Given entries:
== == ==

(* ===== verification/BootProps.v ===== *)
(** * Boot: properties *)

From S2P Require Import Prelude Pm Paging Kmem Boot Direct Smp.

(** ** The kernel's address space *)

(** The memory part of boot, from the boot loader's map to the kernel's own address
    space.  Given usable memory that is page aligned and does not overlap, and sections
    on pages of their own, building the page frame allocator and mapping the kernel ends;
    then every page of every section maps to its place in the loaded image with the
    section's permissions, nothing else is mapped, the page tables form a tree of frames
    taken from the allocator, and with the no-execute feature no page is both writable
    and executable.  One frame for the root and three per page are enough. *)
Theorem boot_maps_kernel USABLE feat entries pbase vbase k w : boot_clean w →
  Forall (λ e, 0 ≤ e_length e ∧ (entry_usable USABLE e → entry_range_ok e)) entries → entries_apart USABLE entries →
  sumZ (λ e, e_length e / PAGE_SIZE) entries < 2 ^ 64 → sections_ok k →
  (1 + 3 * kernel_pages k ≤ free_frames USABLE entries)%nat → nx feat = true →
  wp (pm_init;; early_port_add_pmem USABLE entries;; kmap ← vm_port_init_map;
      remap_kernel feat kmap pbase vbase k;; mret kmap) (λ kmap w',
    (∃ fl, pt_ok w' fl kmap) ∧
    (∀ sec p, sec ∈ section_list k → in_section sec p →
       mapping (phys w') kmap p = Some (section_entry feat pbase vbase sec.2 p)) ∧
    (∀ va, (∀ sec p, sec ∈ section_list k → in_section sec p → ¬ same_page p va) → mapping (phys w') kmap va = None) ∧
    wx_apart (phys w') kmap) w.
Proof.
  intros Hc Hall Hap Hsum Hk Hfr Hnx.
  eapply wp_mono; [by apply (boot_kernel_spec USABLE feat entries pbase vbase k w)|].
  intros kmap w' (Hfl & f0 & H0 & Hm). split; [done|]. split; [apply Hm|]. split; [|by eapply kernel_mapped_wx].
  intros va Hva. by rewrite (proj2 Hm va Hva).
Qed.

(** Sixteen usable pages at 1 MiB, the kernel image at 2 MiB with one page per section. *)
Definition entries0 : list memmap_entry := [Entry 0 0x1000 1; Entry 0x100000 0x10000 0].
Definition sections0 : sections :=
  Sections 0xffffffff80000000 0xffffffff80000fff 0xffffffff80001000 0xffffffff80001800 0xffffffff80002010 0xffffffff80002ff8.
Definition boot0 : mworld := MWorld [] [] false 0 0 ∅ (λ _, 0xff).
Lemma sections0_ok : sections_ok sections0.
Proof. split; (split || idtac); vm_compute; intuition congruence. Qed.
Lemma boot_maps_kernel_witness :
  wp (pm_init;; early_port_add_pmem 0 entries0;; kmap ← vm_port_init_map;
      remap_kernel (Features false true true) kmap 0x200000 0xffffffff80000000 sections0;; mret kmap) (λ kmap w',
    mapping (phys w') kmap 0xffffffff80002000 =
      Some (section_entry (Features false true true) 0x200000 0xffffffff80000000 (Z.lor kVmAll kVmGlobal) 0xffffffff80002000) ∧
    wx_apart (phys w') kmap) boot0.
Proof.
  eapply wp_mono; [apply (boot_maps_kernel 0 (Features false true true) entries0 0x200000 0xffffffff80000000 sections0 boot0)|].
  - by_eval.
  - repeat apply Forall_cons_2; [..|constructor]; (split; [done|]); [intros [=]|]. intros _. by_eval.
  - intros [|[|i]] [|[|j]] e1 e2 H1 H2 Hne U1 U2; cbv in H1, H2; simplify_eq; cbv in U1, U2; congruence.
  - vm_compute. reflexivity.
  - exact sections0_ok.
  - vm_compute. lia.
  - reflexivity.
  - intros kmap w' (_ & Hm & _ & Hwx). split; [|exact Hwx].
    apply (Hm (0xffffffff80002010, 0xffffffff80002ff8, Z.lor kVmAll kVmGlobal)); [do 2 right; left|].
    exists 0. split; [vm_compute; intuition congruence|reflexivity].
Defined.

(** C10: The memory part of [kmain], from the boot loader's map to the kernel's own
    address space, with huge pages or without.  Given entries below [2 ^ 46] whose pages
    do not overlap, usable memory that is page aligned, sections on pages of their own
    above the window, and frames for the tables (one for the root, three per page of the
    image, and for an entry three and one per block of 2 MiB, 1 GiB and 512 GiB that begins
    in it), it ends, every loop included; then each byte of each entry whose base is page
    aligned is found by the processor at [REAL_HHDM_START] plus its address, whatever the
    size of the page that maps it, and of an entry that is not aligned the bytes from the
    page of its base up to the rounded length ([dm_end]), which can leave out bytes of its
    last page; each page of the image maps to its place with the permissions of its section;
    nothing else is mapped; with the no-execute feature nothing is both writable and
    executable; and the tables are distinct frames of the allocator, ready for the pages
    the kernel maps later outside the window. *)
Theorem kmain_maps_memory USABLE FRAMEBUFFER feat hugepages hhdm fuel entries pbase vbase k w :
  boot_clean w → boot_layout USABLE hhdm fuel entries k →
  wp (kmain_memory USABLE FRAMEBUFFER feat hugepages hhdm fuel entries pbase vbase k) (λ '(kmap, offset) w',
    offset = wrap64 (vbase - MEM_KERNEL_BASE) ∧ (∃ fl, pt_zone (outside hhdm) w' fl kmap) ∧
    (∀ e pa, e ∈ entries → e_base e mod PAGE_SIZE = 0 → e_base e ≤ pa < e_base e + e_length e →
       translates kmap (phys w') (hhdm + pa) pa) ∧
    address_space feat hhdm pbase vbase entries k kmap (phys w')) w.
Proof.
  intros Hc L. eapply wp_mono; [by apply kmain_memory_spec|]. intros [kmap offset] w' (Ho & Hz & A). split_and!; [done|done| |done].
  intros e pa He Ha Hpa. eapply (as_direct _ _ _ _ _ _ _ _ A); [done|]. apply aligned_covered; [|done|done].
  exact (proj1 (Forall_forall _ _) (bl_window _ _ _ _ _ L) e He).
Qed.

(** A machine with low memory, 15 MiB of usable memory and a reserved range that takes
    pages of all three sizes. *)
Definition entries1 : list memmap_entry := [Entry 0 0x9f000 1; Entry 0x100000 0xf00000 0; Entry 0x40000000 0x40201000 1].
Definition hhdm1 : Z := 0xffff800000000000.
Lemma layout1 : boot_layout 0 hhdm1 (Z.to_nat 300000) entries1 sections0.
Proof.
  split; [repeat apply Forall_cons_2; [..|constructor]; (done || (intros _; by_eval))| | | |exact sections0_ok| | | | |].
  - intros [|[|[|i]]] [|[|[|j]]] e1 e2 H1 H2 Hne U1 U2; cbv in H1, H2; simplify_eq; cbv in U1, U2; congruence.
  - repeat apply Forall_cons_2; [..|constructor]; vm_compute; intuition congruence.
  - intros [|[|[|i]]] [|[|[|j]]] e1 e2 H1 H2 Hne; cbv in H1, H2; simplify_eq; vm_compute; intuition congruence.
  - vm_compute. intuition congruence.
  - vm_compute. intuition congruence.
  - vm_compute. intuition congruence.
  - vm_compute. reflexivity.
  - rewrite Z2Nat.id //. repeat apply Forall_cons_2; [..|constructor]; vm_compute; reflexivity.
Qed.
Lemma kmain_maps_memory_witness :
  wp (kmain_memory 0 7 (Features true true true) true hhdm1 (Z.to_nat 300000) entries1 0x200000 0xffffffff80000000 sections0)
    (λ '(kmap, offset) w', offset = 0 ∧ translates kmap (phys w') 0xffff800055555555 0x55555555 ∧
       translates kmap (phys w') 0xffff800080200123 0x80200123) boot0.
Proof.
  eapply wp_mono; [apply (kmain_maps_memory 0 7 (Features true true true) true hhdm1 (Z.to_nat 300000) entries1 0x200000 0xffffffff80000000 sections0 boot0)|].
  - by_eval.
  - exact layout1.
  - intros [kmap offset] w' (-> & _ & A & _). split; [reflexivity|].
    assert (∀ pa, 0x40000000 ≤ pa < 0x80201000 → translates kmap (phys w') (hhdm1 + pa) pa) as Ht.
    { intros pa Hpa. apply (A (Entry 0x40000000 0x40201000 1) pa); [do 2 right; left|reflexivity|exact Hpa]. }
    split; [exact (Ht 0x55555555 ltac:(lia))|exact (Ht 0x80200123 ltac:(lia))].
Defined.

(** ** The other cores *)

(** C20: [port_start_cores] ends, however the cores' steps interleave, as long as each of
    them keeps running: the boot processor finds every core up, each of the first sixteen
    cores has run its entry up to the store to [ready], and [g_cpudatalist] names under
    each local APIC id the data of that core. *)
Theorem port_start_cores_completes cpus sched : NoDup cpus → fair cpus sched →
  ∃ n, let s := smp_run cpus sched n (smp_init cpus) in
    pc s = Started ∧ ∀ i id, (i < ncores cpus)%nat → cpus !! i = Some id →
      (id ≠ 0%nat → aps s !! i = Some Up) ∧ g_cpudatalist (table s) !! id = Some (Some (owner cpus i)).
Proof.
  intros Hnd Hf. destruct (smp_reaches_started cpus Hnd sched Hf) as [n Hn]. exists n. split; [done|].
  intros i id Hi Hid. destruct (smp_run_ok cpus Hnd sched n) as [_ _ Hw _ _ Hg]. rewrite Hn in Hw, Hg. split; [|by apply Hg].
  intros Hz. specialize (Hw i Hi). unfold core_ready in Hw. apply bool_decide_eq_true in Hw as [Hw|Hw]; [congruence|done].
Qed.

(** Three cores that take turns with the boot processor. *)
Definition turns (n : nat) : actor :=
  match (n mod 4)%nat with O => Bsp | S i => Ap i end.
Lemma turns_fair : fair [0; 2; 1]%nat turns.
Proof.
  intros a n Ha. exists (4 * n + match a with Bsp => 0 | Ap i => S i end)%nat. split; [lia|]. unfold turns.
  rewrite Nat.add_comm Nat.mul_comm Nat.Div0.mod_add. destruct a as [|i]; [done|]. unfold takes_part, ncores in Ha. simpl in Ha.
  by destruct i as [|[|[|i]]]; [..|lia].
Qed.
Lemma port_start_cores_completes_witness :
  ∃ n, let s := smp_run [0; 2; 1]%nat turns n (smp_init [0; 2; 1]%nat) in
    pc s = Started ∧ g_cpudatalist (table s) !! 2%nat = Some (Some (ApData 1)).
Proof.
  destruct (port_start_cores_completes [0; 2; 1]%nat turns) as (n & Hn & Hall).
  - by_eval.
  - exact turns_fair.
  - exists n. split; [exact Hn|]. destruct (Hall 1%nat 2%nat) as [_ H]; [vm_compute; lia|reflexivity|]. exact H.
Defined.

== == ==

What the task asks: The lines above, starting at the one with "them keeps running: the" and ending at the one with "- exact turns_fair.", are the only ones to return, exactly as written.

Response box:
    them keeps running: the boot processor finds every core up, each of the first sixteen
    cores has run its entry up to the store to [ready], and [g_cpudatalist] names under
    each local APIC id the data of that core. *)
Theorem port_start_cores_completes cpus sched : NoDup cpus → fair cpus sched →
  ∃ n, let s := smp_run cpus sched n (smp_init cpus) in
    pc s = Started ∧ ∀ i id, (i < ncores cpus)%nat → cpus !! i = Some id →
      (id ≠ 0%nat → aps s !! i = Some Up) ∧ g_cpudatalist (table s) !! id = Some (Some (owner cpus i)).
Proof.
  intros Hnd Hf. destruct (smp_reaches_started cpus Hnd sched Hf) as [n Hn]. exists n. split; [done|].
  intros i id Hi Hid. destruct (smp_run_ok cpus Hnd sched n) as [_ _ Hw _ _ Hg]. rewrite Hn in Hw, Hg. split; [|by apply Hg].
  intros Hz. specialize (Hw i Hi). unfold core_ready in Hw. apply bool_decide_eq_true in Hw as [Hw|Hw]; [congruence|done].
Qed.

(** Three cores that take turns with the boot processor. *)
Definition turns (n : nat) : actor :=
  match (n mod 4)%nat with O => Bsp | S i => Ap i end.
Lemma turns_fair : fair [0; 2; 1]%nat turns.
Proof.
  intros a n Ha. exists (4 * n + match a with Bsp => 0 | Ap i => S i end)%nat. split; [lia|]. unfold turns.
  rewrite Nat.add_comm Nat.mul_comm Nat.Div0.mod_add. destruct a as [|i]; [done|]. unfold takes_part, ncores in Ha. simpl in Ha.
  by destruct i as [|[|[|i]]]; [..|lia].
Qed.
Lemma port_start_cores_completes_witness :
  ∃ n, let s := smp_run [0; 2; 1]%nat turns n (smp_init [0; 2; 1]%nat) in
    pc s = Started ∧ g_cpudatalist (table s) !! 2%nat = Some (Some (ApData 1)).
Proof.
  destruct (port_start_cores_completes [0; 2; 1]%nat turns) as (n & Hn & Hall).
  - by_eval.
  - exact turns_fair.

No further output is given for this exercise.